Thursday, February 7, 2013

Yamauchi on Games


I really wonder just how bad Nintendo's instant rice was. They made it in the early 60s, and apparently even Yamauchi himself could not eat it. But really. just how bad could it be?

The company's forays into various avenues is really quite curious. And it spans the full gamut from toys to baby accessories, from food to porno (in so far as love hotels and a shooting gallery game involving shooting off a young Swedish woman's clothes count as pornography). But as soon as they found success with video games, it sounds like they really attached themselves to that.

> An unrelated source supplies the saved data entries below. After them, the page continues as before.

(* ===== verification/Avl.v ===== *)
(** The balanced trees of sylvan/src/avl.h, which [sylvan_serialize_*] keeps its numbers in.  A
    subtree is a value; what the C code reaches through a null pointer is [None].  The macro AVL
    takes the comparison of the elements as its body: here it is the class [AvlCompare]. *)

From S2P Require Import Prelude.

Module Avl.

Inductive avl_node (A : Type) : Type :=
| Null
| Tree (left : avl_node A) (data : A) (right : avl_node A) (height : Z).
Arguments Null {A}.
Arguments Tree {A}.

(** [NAME##_AVL_compare(left, right)]: negative, zero or positive. *)
Class AvlCompare (A : Type) := avl_compare : A -> A -> Z.

#[local] Open Scope Z_scope.

Section avl.
Context {A : Type} `{AvlCompare A}.
Notation tree := (avl_node A).

Definition avl_get_height (node : tree) : Z := match node with Null => 0 | Tree _ _ _ h => h end.

(** [avl_update_height] and [avl_update_height_get_balance] *)
Definition height_of (l r : tree) : Z :=
  let h1 := avl_get_height l in
  let h2 := avl_get_height r in
  1 + (if h2 <? h1 then h1 else h2).
Definition avl_update_height (node : tree) : option tree :=
  match node with Null => None | Tree l x r _ => Some (Tree l x r (height_of l r)) end.
Definition avl_update_height_get_balance (node : tree) : option (tree * Z) :=
  match node with
  | Null => None
  | Tree l x r _ => Some (Tree l x r (height_of l r), avl_get_height l - avl_get_height r)
  end.

Fixpoint avl_check_consistent (root : tree) : bool :=
  match root with
  | Null => true
  | Tree l _ r h => avl_check_consistent l && avl_check_consistent r && (height_of l r =? h)
  end.

(** ** Rotations *)

Definition avl_rotate_LL (parent : tree) : option tree :=
  match parent with
  | Tree (Tree cl cx cr ch) x r h =>
      parent ← avl_update_height (Tree cr x r h);
      avl_update_height (Tree cl cx parent ch)
  | _ => None
  end.

Definition avl_rotate_RR (parent : tree) : option tree :=
  match parent with
  | Tree l x (Tree cl cx cr ch) h =>
      parent ← avl_update_height (Tree l x cl h);
      avl_update_height (Tree parent cx cr ch)
  | _ => None
  end.

Definition avl_rotate_RL (parent : tree) : option tree :=
  match parent with
  | Null => None
  | Tree l x child h => child ← avl_rotate_LL child; avl_rotate_RR (Tree l x child h)
  end.

Definition avl_rotate_LR (parent : tree) : option tree :=
  match parent with
  | Null => None
  | Tree child x r h => child ← avl_rotate_RR child; avl_rotate_LL (Tree child x r h)
  end.

Definition avl_get_balance (node : tree) : Z :=
  match node with Null => 0 | Tree l _ r _ => avl_get_height l - avl_get_height r end.

Definition avl_balance_tree (node : tree) : option tree :=
  '(node, factor) ← avl_update_height_get_balance node;
  match node with
  | Null => None
  | Tree l _ r _ =>
      if 1 <? factor then
        if 0 <? avl_get_balance l then avl_rotate_LL node else avl_rotate_LR node
      else if factor <? -1 then
        if avl_get_balance r <? 0 then avl_rotate_RR node else avl_rotate_RL node
      else Some node
  end.

Fixpoint avl_count (node : tree) : N :=
  match node with Null => 0 | Tree l _ r _ => 1 + avl_count l + avl_count r end%N.

(** ** The functions of the macro *)

(** The tree, the element of the key in it, and whether it is new. *)
Fixpoint put (root : tree) (data : A) : option (tree * A * bool) :=
  match root with
  | Null => Some (Tree Null data Null 1, data, true)
  | Tree l x r h =>
      let cmp := avl_compare data x in
      if cmp =? 0 then Some (root, x, false)
      else if cmp <? 0 then
        '(l, result, inserted) ← put l data;
        root ← avl_balance_tree (Tree l x r h);
        Some (root, result, inserted)
      else
        '(r, result, inserted) ← put r data;
        root ← avl_balance_tree (Tree l x r h);
        Some (root, result, inserted)
  end.

Definition insert_elt (root : tree) (data : A) : option (tree * bool) :=
  '(root, _, inserted) ← put root data; Some (root, inserted).

(** The least element moves to the target, and its node is freed. *)
Fixpoint exchange_and_balance (node : tree) : option (A * tree) :=
  match node with
  | Null => None
  | Tree Null x r h =>
      node ← avl_balance_tree r; Some (x, node)
  | Tree l x r h =>
      '(data, l) ← exchange_and_balance l;
      node ← avl_balance_tree (Tree l x r h);
      Some (data, node)
  end.

Fixpoint delete_elt (node : tree) (data : A) : option (tree * bool) :=
  match node with
  | Null => Some (Null, false)
  | Tree l x r h =>
      let cmp := avl_compare data x in
      if cmp <? 0 then
        '(l, res) ← delete_elt l data;
        let node := Tree l x r h in
        if (res : bool) then node ← avl_balance_tree node; Some (node, res) else Some (node, res)
      else if 0 <? cmp then
        '(r, res) ← delete_elt r data;
        let node := Tree l x r h in
        if (res : bool) then node ← avl_balance_tree node; Some (node, res) else Some (node, res)
      else
        let h_left := avl_get_height l in
        let h_right := avl_get_height r in
        if h_left =? 0 then
          if h_right =? 0 then Some (Null, true) else Some (r, true)
        else if h_right =? 0 then Some (l, true)
        else
          '(x, r) ← exchange_and_balance r;
          node ← avl_balance_tree (Tree l x r h);
          Some (node, true)
  end.

Fixpoint search (node : tree) (data : A) : option A :=
  match node with
  | Null => None
  | Tree l x r _ =>
      let result := avl_compare x data in
      if result =? 0 then Some x else if 0 <? result then search l data else search r data
  end.

(** [free] leaves the empty tree. *)
Definition free_all (node : tree) : tree := Null.

Fixpoint toarray_rec (node : tree) : option (list A) :=
  match node with
  | Null => None
  | Tree l x r _ =>
      a ← match l with Null => Some [] | _ => toarray_rec l end;
      b ← match r with Null => Some [] | _ => toarray_rec r end;
      Some (a ++ x :: b)
  end.
Definition toarray (node : tree) : option (list A) := toarray_rec node.

(** A write through the pointer that [put] or [search] has returned: to the element of the tree
    that compares equal to [data]. *)
Fixpoint write_elt (node : tree) (data new : A) : tree :=
  match node with
  | Null => Null
  | Tree l x r h =>
      let result := avl_compare x data in
      if result =? 0 then Tree l new r h
      else if 0 <? result then Tree (write_elt l data new) x r h
      else Tree l x (write_elt r data new) h
  end.
End avl.

(** ** Iterators *)

(** A pointer to a node is its path from the root. *)
Notation path := (list bool).
Notation pointer := (option path).

Record avl_iter_t := mk_iter { iter_height : nat; iter_nodes : list pointer }.

Section iter.
Context {A : Type}.
Notation tree := (avl_node A).

Fixpoint at_path (t : tree) (p : path) {struct p} : tree :=
  match p with
  | [] => t
  | go_right :: p => match t with Null => Null | Tree l _ r _ => at_path (if go_right then r else l) p end
  end.

(** [node->left], or [node->right] *)
Definition child (t : tree) (p : path) (go_right : bool) : pointer :=
  match at_path t (p ++ [go_right]) with Null => None | _ => Some (p ++ [go_right]) end.

Definition write_node (nodes : list pointer) (i : nat) (p : pointer) : option (list pointer) :=
  if decide (i < length nodes)%nat then Some (<[i := p]> nodes) else None.

Definition avl_iter (t : tree) : avl_iter_t :=
  let max := match t with Null => 1%nat | Tree _ _ _ h => Z.to_nat (h + 1) end in
  mk_iter 0 ((match t with Null => None | _ => Some [] end) :: replicate (max - 1) None).

(** [while (iter->nodes[iter->height] != NULL)] *)
Fixpoint descend (fuel : nat) (t : tree) (h : nat) (nodes : list pointer) : option (nat * list pointer) :=
  match fuel with
  | O => None
  | S fuel =>
      head ← nodes !! h;
      match head with
      | None => Some (h, nodes)
      | Some p => nodes ← write_node nodes (S h) (child t p false); descend fuel t (S h) nodes
      end
  end.

(** [do iter->height--; while (...)] *)
Fixpoint backtrack (t : tree) (h : nat) (nodes : list pointer) : option nat :=
  match h with
  | O => None
  | S h =>
      match h with
      | O => Some O
      | S h' =>
          p ← nodes !! h;
          above ← nodes !! h';
          q ← above;
          if decide (p = child t q true) then backtrack t h nodes else Some h
      end
  end.

(** [Some None] when there is no next element. *)
Definition avl_iter_next (t : tree) (iter : avl_iter_t) : option (option A * avl_iter_t) :=
  first ← iter_nodes iter !! 0%nat;
  match first with
  | None => Some (None, iter)
  | Some _ =>
      '(h, nodes) ← descend (S (length (iter_nodes iter))) t (iter_height iter) (iter_nodes iter);
      h' ← match h with O => None | S h' => Some h' end;
      node ← nodes !! h';
      result ← node;
      match at_path t result with
      | Null => None
      | Tree _ x _ _ =>
          match child t result true with
          | Some q => nodes ← write_node nodes h (Some q); Some (Some x, mk_iter h nodes)
          | None =>
              h ← backtrack t h nodes;
              nodes ← write_node nodes h None;
              Some (Some x, mk_iter h nodes)
          end
      end
  end.

(** [while ((s = NAME##_iter_next(it)))], at most [n] times. *)
Fixpoint iter_all (n : nat) (t : tree) (iter : avl_iter_t) : option (list A) :=
  match n with
  | O => None
  | S n =>
      '(x, iter) ← avl_iter_next t iter;
      match x with None => Some [] | Some x => l ← iter_all n t iter; Some (x :: l) end
  end.
End iter.
End Avl.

The four characteristics of an excellent game, which Yamauchi himself quoted, being "competition, chance, imitation, and the pursuit of exhilaration " definitely come into play with all of the most popular video games.

But so what?

Well, I think that these four principles can be boiled down to just two - the thrill of an even competition wherein any player has a chance to win, and the placement of this experience into a setting that imitates life or is in some way relateable. This really applies to a lot of games of today, but what it doesn't apply to are many online shooters. Chance often seems stripped away from them in favour of experience, but really, how can you roll over a troop of experienced regular players to give new players a chance?

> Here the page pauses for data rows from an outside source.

(* ===== verification/SylvanRefs.v ===== *)
(** The tables of external references and of protected pointers, sylvan/src/sylvan_refs.c:
    resizable hash tables with linear probing and tombstones.  A reference is a 40-bit value
    with its count in the higher bits; a protected pointer is a 64-bit address, as often in the
    table as it is protected.  The run is that of one worker: a compare-and-swap succeeds, no
    resize is found in progress, and a wait for other workers ends at once or never.  The fuel
    bounds the rounds of such waits and the repetitions after a resize. *)

From S2P Require Import Prelude SylvanHash.

Module Refs.
Import Hash.

Record refs_table_t := mk_refs {
  refs_table : gmap N N;
  refs_size : N;
  refs_control : N;             (* 32 bits: users, or the stage of a resize *)
  refs_resize_table : gmap N N;
  refs_resize_size : N;
  refs_resize_part : N;
  refs_resize_done : N
}.

Definition set_table (t : gmap N N) (r : refs_table_t) : refs_table_t :=
  mk_refs t (refs_size r) (refs_control r) (refs_resize_table r) (refs_resize_size r)
    (refs_resize_part r) (refs_resize_done r).
Definition set_control (v : N) (r : refs_table_t) : refs_table_t :=
  mk_refs (refs_table r) (refs_size r) v (refs_resize_table r) (refs_resize_size r)
    (refs_resize_part r) (refs_resize_done r).
Definition set_progress (part done_ : N) (r : refs_table_t) : refs_table_t :=
  mk_refs (refs_table r) (refs_size r) (refs_control r) (refs_resize_table r) (refs_resize_size r)
    part done_.
Definition set_bucket (bucket v : N) (r : refs_table_t) : refs_table_t :=
  set_table (mset (refs_table r) bucket v) r.

Notation rprog := (prog refs_table_t).

Definition refs_ts : N := 0x7fffffffffffffff.
Definition fnvhash8 (a : N) : N := sylvan_fnvhash8 a 14695981039346656037.
Definition key_mask : N := 0x000000ffffffffff.

(** A bucket that is neither empty nor a tombstone. *)
Definition in_use (v : N) : bool := negb (v =? 0) && negb (v =? refs_ts).

(** [if (++bucket == end) bucket = tbl->refs_table]. *)
Definition next_bucket (size bucket : N) : N := if bucket + 1 =? size then 0 else bucket + 1.

Definition tries : nat := 128.

Fixpoint count_loop (n : nat) (bucket : N) (t : gmap N N) : N :=
  match n with
  | O => 0
  | S n => (if in_use (mget t bucket) then 1 else 0) + count_loop n (bucket + 1) t
  end.
Definition refs_count (r : refs_table_t) : N :=
  count_loop (N.to_nat (refs_size r)) 0 (refs_table r).
Definition protect_count : refs_table_t -> N := refs_count.

(** ** Resizing *)

(** The first empty bucket; [None] when none of the buckets tried is empty. *)
Fixpoint place_loop (i : nat) (size bucket v : N) (t : gmap N N) : option (gmap N N) :=
  match i with
  | O => None
  | S i =>
      if mget t bucket =? 0 then Some (mset t bucket v)
      else place_loop i size (next_bucket size bucket) v t
  end.

Definition refs_rehash (v : N) : rprog unit :=
  if v =? 0 then mret tt
  else if v =? refs_ts then mret tt
  else
    r ← gets id;
    match place_loop tries (refs_size r) (fnvhash8 (N.land v key_mask) mod refs_size r) v
            (refs_table r) with
    | Some t => modify (set_table t)
    | None => mret tt
    end.

Definition protect_rehash (v : N) : rprog unit :=
  if v =? 0 then mret tt
  else if v =? refs_ts then mret tt
  else
    r ← gets id;
    match place_loop tries (refs_size r) (fnvhash8 v mod refs_size r) v (refs_table r) with
    | Some t => modify (set_table t)
    | None => exit AssertFailed
    end.

Definition resizing (control : N) : bool := negb (N.land control 0xf0000000 =? 0).

(** The two tables have the same resize up to the function that places a bucket. *)
Section resize.
Context (rehash : N -> rprog unit).

Definition resize_help : rprog bool :=
  r ← gets id;
  if negb (resizing (refs_control r)) then mret false
  else if negb (N.land (refs_control r) 0x80000000 =? 0) then mret true
  else if refs_resize_size r / 128 <=? refs_resize_part r then mret true
  else
    let part := refs_resize_part r in
    _ ← modify (set_progress (part + 1) (refs_resize_done r));
    _ ← for_loop 128 (part * 128) (fun bucket => rehash (mget (refs_resize_table r) bucket));
    _ ← modify (fun r => set_progress (refs_resize_part r) (refs_resize_done r + 1) r);
    mret true.

(** [while (resize_help(tbl)) continue]. *)
Fixpoint help_all (fuel : nat) : rprog unit :=
  match fuel with
  | O => no_fuel
  | S fuel => again ← resize_help; if (again : bool) then help_all fuel else mret tt
  end.

(** [while (tbl->refs_resize_done < tbl->refs_resize_size/128) resize_help(tbl)]; the other
    table compares with [!=], and no worker counts a part twice. *)
Fixpoint help_parts (fuel : nat) : rprog unit :=
  r ← gets id;
  if refs_resize_done r <? refs_resize_size r / 128 then
    match fuel with
    | O => no_fuel
    | S fuel => _ ← resize_help; help_parts fuel
    end
  else mret tt.

Definition resize (fuel : nat) : rprog unit :=
  v ← gets refs_control;
  if resizing v then help_all fuel
  else
    _ ← modify (set_control (N.lor 0x80000000 v));
    r ← gets id;
    if negb (refs_control r =? 0x80000000) then no_fuel
    else
      let old_size := refs_size r in
      let new_size := if old_size <? refs_count r * 4 then old_size * 2 else old_size in
      _ ← modify (fun r => mk_refs ∅ new_size 0x40000000 (refs_table r) old_size 0 0);
      _ ← help_parts (N.to_nat (old_size / 128));
      modify (set_control 0).

Fixpoint enter (fuel : nat) : rprog unit :=
  match fuel with
  | O => no_fuel
  | S fuel =>
      v ← gets refs_control;
      if resizing v then _ ← help_all fuel; enter fuel
      else modify (set_control (w32 (v + 1)))
  end.
End resize.

Definition refs_resize_help : rprog bool := resize_help refs_rehash.
Definition refs_resize : nat -> rprog unit := resize refs_rehash.
Definition refs_enter : nat -> rprog unit := enter refs_rehash.
Definition refs_leave : rprog unit := modify (fun r => set_control (sub32 (refs_control r) 1) r).

Definition protect_resize_help : rprog bool := resize_help protect_rehash.
Definition protect_resize : nat -> rprog unit := resize protect_rehash.
Definition protect_enter : nat -> rprog unit := enter protect_rehash.
Definition protect_leave : rprog unit := refs_leave.

(** ** Looking up and changing *)

(** What linear probing meets: an empty bucket, a bucket with the key, or neither; and the
    first tombstone on the way. *)
Inductive probe :=
| Absent (bucket : N) (ts_bucket : option N)
| Found (bucket v : N)
| Exhausted (ts_bucket : option N).

Fixpoint probe_loop (i : nat) (size : N) (is_key : N -> bool) (bucket : N)
    (ts_bucket : option N) (t : gmap N N) : probe :=
  match i with
  | O => Exhausted ts_bucket
  | S i =>
      let v := mget t bucket in
      if v =? refs_ts then
        probe_loop i size is_key (next_bucket size bucket)
          (match ts_bucket with None => Some bucket | Some _ => ts_bucket end) t
      else if v =? 0 then Absent bucket ts_bucket
      else if is_key v then Found bucket v
      else probe_loop i size is_key (next_bucket size bucket) ts_bucket t
  end.

Definition probe_from (is_key : N -> bool) (a : N) (r : refs_table_t) : probe :=
  probe_loop tries (refs_size r) is_key (N.land (fnvhash8 a) (refs_size r - 1)) None (refs_table r).

Definition has_key (a v : N) : bool := N.land v key_mask =? a.
Definition one_ref (a : N) : N := N.lor a (N.shiftl 1 40).

(** [up] is [dir > 0]; the result tells whether the value was found. *)
Fixpoint refs_modify (fuel : nat) (a : N) (up : bool) : rprog bool :=
  match fuel with
  | O => no_fuel
  | S fuel =>
      _ ← refs_enter (S fuel);
      r ← gets id;
      match probe_from (has_key a) a r with
      | Absent bucket ts_bucket =>
          _ ← (if up then modify (set_bucket (default bucket ts_bucket) (one_ref a)) else mret tt);
          _ ← refs_leave;
          mret false
      | Found bucket v =>
          let count := N.shiftr v 40 in
          _ ← (if count =? 0x7fffff then mret tt
               else
                 let count := if up then add64 count 1 else sub64 count 1 in
                 modify (set_bucket bucket
                   (if count =? 0 then refs_ts else N.lor a (shl64 count 40))));
          _ ← refs_leave;
          mret true
      | Exhausted ts_bucket =>
          if negb up then _ ← refs_leave; mret false
          else
            match ts_bucket with
            | Some bucket =>
                _ ← modify (set_bucket bucket (one_ref a));
                _ ← refs_leave;
                mret true
            | None =>
                _ ← refs_leave;
                _ ← refs_resize fuel;
                refs_modify fuel a up
            end
      end
  end.

Definition refs_up (fuel : nat) (a : N) : rprog unit := _ ← refs_modify fuel a true; mret tt.
Definition refs_down (fuel : nat) (a : N) : rprog unit :=
  res ← refs_modify fuel a false;
  if (res : bool) then mret tt else exit AssertFailed.

Fixpoint protect_up_loop (fuel : nat) (a : N) : rprog unit :=
  match fuel with
  | O => no_fuel
  | S fuel =>
      r ← gets id;
      match probe_from (fun _ => false) a r with
      | Absent bucket ts_bucket =>
          _ ← modify (set_bucket (default bucket ts_bucket) a);
          protect_leave
      | Found _ _ => no_fuel  (* not with this test *)
      | Exhausted (Some bucket) =>
          _ ← modify (set_bucket bucket a);
          protect_leave
      | Exhausted None =>
          _ ← protect_leave;
          _ ← protect_resize fuel;
          _ ← protect_enter fuel;
          protect_up_loop fuel a
      end
  end.
Definition protect_up (fuel : nat) (a : N) : rprog unit :=
  _ ← protect_enter fuel;
  protect_up_loop fuel a.

Fixpoint find_bucket (i : nat) (size a bucket : N) (t : gmap N N) : option N :=
  match i with
  | O => None
  | S i =>
      if mget t bucket =? a then Some bucket
      else find_bucket i size a (next_bucket size bucket) t
  end.

Definition protect_down (fuel : nat) (a : N) : rprog unit :=
  _ ← protect_enter fuel;
  r ← gets id;
  match find_bucket tries (refs_size r) a (N.land (fnvhash8 a) (refs_size r - 1)) (refs_table r) with
  | Some bucket =>
      _ ← modify (set_bucket bucket refs_ts);
      protect_leave
  | None => exit AssertFailed
  end.

(** ** Iterating *)

(** The first bucket in use among [n] from [bucket] on. *)
Fixpoint iter_loop (n : nat) (bucket : N) (t : gmap N N) : option N :=
  match n with
  | O => None
  | S n => if in_use (mget t bucket) then Some bucket else iter_loop n (bucket + 1) t
  end.
Definition refs_iter (r : refs_table_t) (first end_ : N) : option N :=
  iter_loop (N.to_nat (end_ - first)) first (refs_table r).
Definition refs_next (r : refs_table_t) (bucket end_ : N) : N * option N :=
  (N.land (mget (refs_table r) bucket) key_mask,
   iter_loop (N.to_nat (end_ - (bucket + 1))) (bucket + 1) (refs_table r)).
Definition protect_iter : refs_table_t -> N -> N -> option N := refs_iter.
Definition protect_next (r : refs_table_t) (bucket end_ : N) : N * option N :=
  (mget (refs_table r) bucket,
   iter_loop (N.to_nat (end_ - (bucket + 1))) (bucket + 1) (refs_table r)).

(** [while (it != NULL) ... next(&it)]: the values in the order of the spawned tasks. *)
Fixpoint walk (fuel : nat) (next : N -> N * option N) (it : option N) : list N :=
  match fuel, it with
  | S fuel, Some bucket => let '(v, it) := next bucket in v :: walk fuel next it
  | _, _ => []
  end.
Definition refs_walk (r : refs_table_t) : list N :=
  walk (N.to_nat (refs_size r)) (fun b => refs_next r b (refs_size r)) (refs_iter r 0 (refs_size r)).
Definition protect_walk (r : refs_table_t) : list N :=
  walk (N.to_nat (refs_size r)) (fun b => protect_next r b (refs_size r))
    (protect_iter r 0 (refs_size r)).

(** ** Creation; the memory that is mapped reads zero, as do the control fields of a global. *)
Definition refs_create (size : N) : rprog unit :=
  if negb (popcount size =? 1) then exit BadSize
  else modify (fun r => mk_refs ∅ size (refs_control r) (refs_resize_table r) (refs_resize_size r)
                          (refs_resize_part r) (refs_resize_done r)).
Definition protect_create : N -> rprog unit := refs_create.
End Refs.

The book's quality continues to be on the side of trivia and factoids, while things like lacklustre grammar and improper editing saw a spike in the previous two chapters ("Other Products" and "Nintendo and Arcade Games").

On the whole, the book's strength is definitely not in its verbal presentation, but really, that's to be expected. Neither of the book's authors are native speakers of English, and as many ties as the English and French languages have, translating between even them can be perilous. Still, the errors aren't debilitating and the book's still a fascinating read - even as its end looms ahead.